We examined the differentiation and maturation of neurons and glia of the inner nuclear layer (INL) and ganglion cell layer (GCL) in the retina of a human fetus of 15 weeks gestation. Serial, ultrathin sections were cut from a resin-embedded specimen from the posterior pole of the retina. The region of the putative fovea was defined by the absence of rod photoreceptors from the outer nuclear layer; only sections through the putative fovea were studied. Cell somata were classified on the basis of morphological criteria and, through the analysis of serial sections, morphological characteristics of the cell processes were established. In the inner plexiform layer (IPL), the types of synapses were analysed. The majority of cells in the INL and GCL were differentiated and could be identified. Ganglion cell somata were observed in the GCL and INL. Of 186 somata analysed in the INL, 66 were Muller cells, 21 amacrine cells, and 2 ganglion cells; a further 7 cells were classified as either amacrine or ganglion.

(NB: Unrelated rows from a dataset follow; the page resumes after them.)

(** * Trainable segmentation: multiscale features, fit and predict

    A shallow embedding of [skimage/segmentation/trainable_segmentation.py].

    Conventions of the embedding:
    - Python exceptions are values of [exn]; a call that may raise returns
      [result A], the sum of an exception and a value.
    - Floating-point numbers are idealised as real numbers; the special
      values that [np.log2] produces on non-positive arguments ([-inf],
      [nan]) are kept, because the integer conversion that follows raises
      on them. float64 rounds where the reals do not: the logarithm of a
      number that is not a power of two is rounded, and so the sample
      count and the values of the scale sequence can differ from the ones
      computed here. The statements about the count and the values of
      the scale sequence are therefore made for bounds that are powers
      of two, where float64 does not round.
    - An n-dimensional array is its dtype, its shape and its elements in
      row-major (C) order.
    - Arrays that the code copies and then writes to live in a store, so
      that aliasing is visible. *)

From Stdlib Require Import Reals Lra Lia ZArith List Sorting.Permutation.
From stdpp Require Import base option list gmap sorting.

(** * Python exceptions and results *)

Module Py.

Inductive exn : Type :=
  | ValueError
  | OverflowError
  | TypeError
  | IndexError
  | AxisError
  | AttributeError
  | SystemError
  | NotFittedError.

Definition result (A : Type) : Type := exn + A.

Abbreviation Ok := (@inr exn _).
Abbreviation Raise := (@inl exn _).
(** * PDF1: tiled-image roll templates with a stamped footer

    A shallow embedding of [PDF1.py]: the tile layout arithmetic of
    [create_tiled_image_pdf], the footer composition of
    [overlay_footer_and_add_text], the fallback generator
    [create_simple_footer], [verify_directories] and the driver [main].

    Numbers are the ones Python uses: [float] is IEEE 754 binary64
    (Rocq's primitive floats, round to nearest even), integers are [Z].
    The file system and the PDF and imaging libraries are modelled by an
    explicit world that every call threads through; an external call can
    fail at any time, which the world's fault oracle decides. *)

From Stdlib Require Import ZArith Floats Ascii String List Lia.
From stdpp Require Import gmap strings.
Import ListNotations.

Set Warnings "-inexact-float".
Local Open Scope Z_scope.

(** ** Python numbers *)

Module Py.

(** [float(n)] for an integer that a double holds exactly (|n| <= 2^53),
  which covers pixel counts, dpi values and repeat counts. *)
Definition float_of_int (z : Z) : float :=
if z <? 0 then PrimFloat.opp (PrimFloat.of_uint63 (Uint63.of_Z (- z)))
else PrimFloat.of_uint63 (Uint63.of_Z z).

(** [int(f)]: truncation toward zero; [None] is the [OverflowError] or
  [ValueError] that infinities and NaN raise. *)
Definition int_of_float (f : float) : option Z :=
match Prim2SF f with
| S754_zero _ => Some 0
| S754_finite s m e =>
    let a := match e with
             | Zneg p => Zpos m / 2 ^ Zpos p
             | _ => Zpos m * 2 ^ e
             end in
    Some (if s then - a else a)
| S754_infinity _ | S754_nan => None
end.

(** [a / b] on floats: [None] is [ZeroDivisionError]. *)
Definition truediv (a b : float) : option float :=
if PrimFloat.eqb b 0 then None else Some (a / b)%float.

(** [a / b] on integers (true division). *)
Definition int_truediv (a b : Z) : option float :=
truediv (float_of_int a) (float_of_int b).

(** [s.replace(old, new)]: every non-overlapping occurrence of [old], left
  to right.  [skip] counts the characters of a match still to drop. *)
Fixpoint replace_from (old new : string) (skip : nat) (s : string) : string :=
match s with
| EmptyString => EmptyString
| String c s' =>
    match skip with
    | S k => replace_from old new k s'
    | O =>
        if String.prefix old s
        then new +:+ replace_from old new (Nat.pred (String.length old)) s'
        else String c (replace_from old new O s')
    end
end.

(** Only used with a non-empty [old]. *)
Definition replace (s old new : string) : string := replace_from old new O s.

End Py.

(** ** Page geometry *)

Record Point := mkPoint { px : float; py : float }.

(** [fitz.Rect(x0, y0, x1, y1)] *)
Record Rect := mkRect { x0 : float; y0 : float; x1 : float; y1 : float }.

Definition Color : Type := float * float * float.

(** ** The tile layout loops of [create_tiled_image_pdf]

    The two nested [while] loops only compute with [x] and [y]; what
    happens at one tile (the [insert_image] call, guarded by its own
    [try]) does not influence them.  The loops are therefore written once,
    over the transformer [place] applied at every rectangle.  A [while]
    loop has no bound of its own: [fuel] bounds the iterations and [None]
    means the bound was reached. *)

Section TileLoops.
Context {St : Type} (place : Rect -> St -> St).
Variables template_width template_height tile_width tile_height : float.

(** [while x + tile_width <= template_width: ...; x += tile_width] *)
Fixpoint tile_row (fuel : nat) (x y : float) (s : St) : option St :=
  match fuel with
  | O => None
  | S fuel' =>
      if (x + tile_width <=? template_width)%float then
        let rect := mkRect x y (x + tile_width) (y + tile_height) in
        tile_row fuel' (x + tile_width)%float y (place rect s)
      else Some s
  end.

(** [while y < template_height: x = 0; <row>; y += tile_height] *)
Fixpoint tile_rows (row_fuel fuel : nat) (y : float) (s : St) : option St :=
  match fuel with
  | O => None
  | S fuel' =>
      if (y <? template_height)%float then
        match tile_row row_fuel 0%float y s with
        | Some s' => tile_rows row_fuel fuel' (y + tile_height)%float s'
        | None => None
        end
      else Some s
  end.
End TileLoops.

(** [tile_width] and [tile_height] as lines 90-91 compute them. *)
Definition tile_dims (template_width : float) (horizontal_repeats : Z)
    (image_width image_height : Z) : option (float * float) :=
  match Py.truediv template_width (Py.float_of_int horizontal_repeats) with
  | None => None
  | Some tile_width =>
      match Py.int_truediv image_width image_height with
      | None => None
      | Some ratio =>
          match Py.truediv tile_width ratio with
          | None => None
          | Some tile_height => Some (tile_width, tile_height)
          end
      end
  end.

(** The rectangles the loops visit, in visiting order. *)
Definition tile_rects (template_width template_height tile_width tile_height : float)
    (fuel : nat) : option (list Rect) :=
  tile_rows (fun r l => l ++ [r]) template_width template_height
    tile_width tile_height fuel fuel 0%float [].

(** ** Documents, files and the world *)

Inductive ImageSource :=
| FromFile (filename : string)
| FromPixmap (width height : Z).

(** What [insert_image], [insert_text], [draw_rect] and [draw_line] leave
    on a page. *)
Inductive Item :=
| Picture (rect : Rect) (source : ImageSource)
| Text (point : Point) (text : string) (fontsize : Z) (fontname : string)
       (color : option Color)
| Box (rect : Rect) (color fill : Color)
| Line (p q : Point) (color : Color) (width : Z).

Record Page := mkPage { page_width : float; page_height : float; items : list Item }.

Definition draw (it : Item) (p : Page) : Page :=
  mkPage (page_width p) (page_height p) (items p ++ [it]).

(** A path names a directory or a regular file. *)
Inductive Node :=
| Dir
| ImageFile (width height : Z)
| PdfFile (pages : list Page)
| TextFile (content : string).

(** A PIL image object and a PyMuPDF pixmap: only their sizes matter. *)
Record PILImage := mkImage { im_width : Z; im_height : Z }.
Record Pixmap := mkPixmap { pix_width : Z; pix_height : Z }.

(** A page object is a reference into its open document. *)
Definition PageRef : Type := nat * nat.

(** The calls into the operating system, PIL and PyMuPDF that can raise. *)
Inductive Op :=
| OpMakedirs (path : string)
| OpWrite (path : string)
| OpRemove (path : string)
| OpReplace (src dst : string)
| OpGetsize (path : string)
| OpImageOpen (path : string)
| OpImageResize (width height : Z)
| OpImageSave (path : string)
| OpDocNew
| OpDocOpen (path : string)
| OpDocSave (path : string)
| OpNewPage
| OpInsertImage (rect : Rect)
| OpInsertText (point : Point) (text : string)
| OpDraw
| OpGetPixmap
| OpGetcwd.

(** The world a run threads through: the file system, the working
    directory, the open documents (mutable objects, by handle) and the
    fault oracle.  [faults op t] says whether the external call [op] made
    at time [t] raises for a reason of its own (a transient I/O error, a
    refusal of the library); [clock] counts the external calls made. *)
Record World := mkWorld {
  fs : gmap string Node;
  cwd : string;
  docs : gmap nat (list Page);
  next_doc : nat;
  clock : nat;
  faults : Op -> nat -> bool
}.

Definition set_fs (f : gmap string Node -> gmap string Node) (w : World) : World :=
  mkWorld (f (fs w)) (cwd w) (docs w) (next_doc w) (clock w) (faults w).

Definition set_docs (f : gmap nat (list Page) -> gmap nat (list Page)) (w : World) : World :=
  mkWorld (fs w) (cwd w) (f (docs w)) (next_doc w) (clock w) (faults w).

Definition tick (w : World) : World :=
  mkWorld (fs w) (cwd w) (docs w) (next_doc w) (S (clock w)) (faults w).

(** ** Computations: a state monad with Python exceptions

    [Exn] is a raised [Exception]; [Hang] is a loop that ran out of fuel,
    which no [except] clause catches. *)

Inductive Outcome (A : Type) :=
| Ok (a : A)
| Exn
| Hang.
Arguments Ok {A} a.
Arguments Exn {A}.
Arguments Hang {A}.

Definition M (A : Type) : Type := World -> Outcome A * World.

Definition ret {A} (a : A) : M A := fun w => (Ok a, w).
Definition raise {A} : M A := fun w => (Exn, w).

Definition bind {A B} (m : M A) (k : A -> M B) : M B := fun w =>
  match m w with
  | (Ok a, w') => k a w'
  | (Exn, w') => (Exn, w')
  | (Hang, w') => (Hang, w')
  end.

Declare Scope py_scope.
Delimit Scope py_scope with py.
Notation "x <- m ;; k" := (bind m (fun x => k))
  (at level 100, m at next level, right associativity) : py_scope.
Notation "m ;;; k" := (bind m (fun _ => k))
  (at level 100, right associativity) : py_scope.
Local Open Scope py_scope.

(** [try: m  except Exception: handler] *)
Definition try_except {A} (m handler : M A) : M A := fun w =>
  match m w with
  | (Exn, w') => handler w'
  | r => r
  end.

(** A [try] block whose handler leaves the function: [None] tells the
    caller to take that exit. *)
Definition attempt {A} (m : M A) : M (option A) :=
  try_except (a <- m ;; ret (Some a)) (ret None).

(** An optional value whose absence is a raised exception. *)
Definition lift {A} (o : option A) : M A :=
  match o with Some a => ret a | None => raise end.

Definition get {A} (f : World -> A) : M A := fun w => (Ok (f w), w).
Definition modify (f : World -> World) : M unit := fun w => (Ok tt, f w).

(** One external call: it takes a tick and raises when the oracle says so. *)
Definition extern (op : Op) : M unit := fun w =>
  (if faults w op (clock w) then Exn else Ok tt, tick w).
(** * An in-memory task tracker: the Task entity and the TodoService registry

    Shallow embedding of [src/models/task.py], [src/services/exceptions.py]
    and [src/services/todo_service.py].

    Python objects are mutable and shared by reference, so Task objects and
    list objects live in a store ([gmap loc obj]); the service holds the
    location of its [_tasks] list and its [_next_id] counter.  Operations are
    written in a small state-and-exception monad: a raised exception keeps
    the store as it is at the point of the raise, as in Python.

    The registry operations of the specification are the methods
    [add_task] (add), [get_all_tasks] (list_all), [get_task_by_id] (get),
    [update_task] (update), [update_task_status] (set_completed),
    [delete_task] (delete) and the property [next_id]. *)

From Stdlib Require Import ZArith Ascii String List Lia.
From stdpp Require Import base option list gmap strings pretty sorting.

Local Open Scope string_scope.
Local Open Scope list_scope.
Local Open Scope Z_scope.

(** ** Python values

    The registry "consumes plain strings/booleans/integers as arguments";
    these, with [None], are the values a caller can pass.  Strings are
    sequences of characters with code points below 256. *)

Inductive value : Type :=
| VNone
| VBool (b : bool)
| VInt (n : Z)
| VStr (s : string).

(** [isinstance(v, int)]: [bool] is a subclass of [int]. *)
Definition isinstance_int (v : value) : bool :=
  match v with VBool _ | VInt _ => true | _ => false end.

Definition isinstance_str (v : value) : bool :=
  match v with VStr _ => true | _ => false end.

Definition isinstance_bool (v : value) : bool :=
  match v with VBool _ => true | _ => false end.

(** Truth value of an object, as tested by [not v]. *)
Definition truthy (v : value) : bool :=
  match v with
  | VNone => false
  | VBool b => b
  | VInt n => negb (n =? 0)
  | VStr s => negb (String.eqb s "")
  end.

(** The integer a [bool] or [int] stands for in comparisons. *)
Definition int_of (v : value) : option Z :=
  match v with
  | VBool b => Some (Z.b2z b)
  | VInt n => Some n
  | _ => None
  end.

(** [a == b] on values: numbers compare numerically ([True == 1]). *)
Definition py_eq (a b : value) : bool :=
  match a, b with
  | VNone, VNone => true
  | VStr s, VStr s' => String.eqb s s'
  | (VBool _ | VInt _), (VBool _ | VInt _) =>
      match int_of a, int_of b with
      | Some x, Some y => x =? y
      | _, _ => false
      end
  | _, _ => false
  end.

Bipolar cells were thought to comprise the majority of the remaining 90 somata, but these could not be positively identified, as it was not possible to trace bipolar cell axons to their cell bodies deep in the INL. A detailed description of the morphological characteristics of the identified cells and their processes, and of the axonal processes of bipolar cells, is provided. Puncta adherentia and other simple intercellular junctions were commonly seen in the IPL and involved all cell types. Amacrine cell synapses and immature, monad bipolar cell synapses were common within the IPL. Dyad bipolar synapses were uncommon at this stage of development. A possible sequence of synaptogenesis in the IPL is discussed.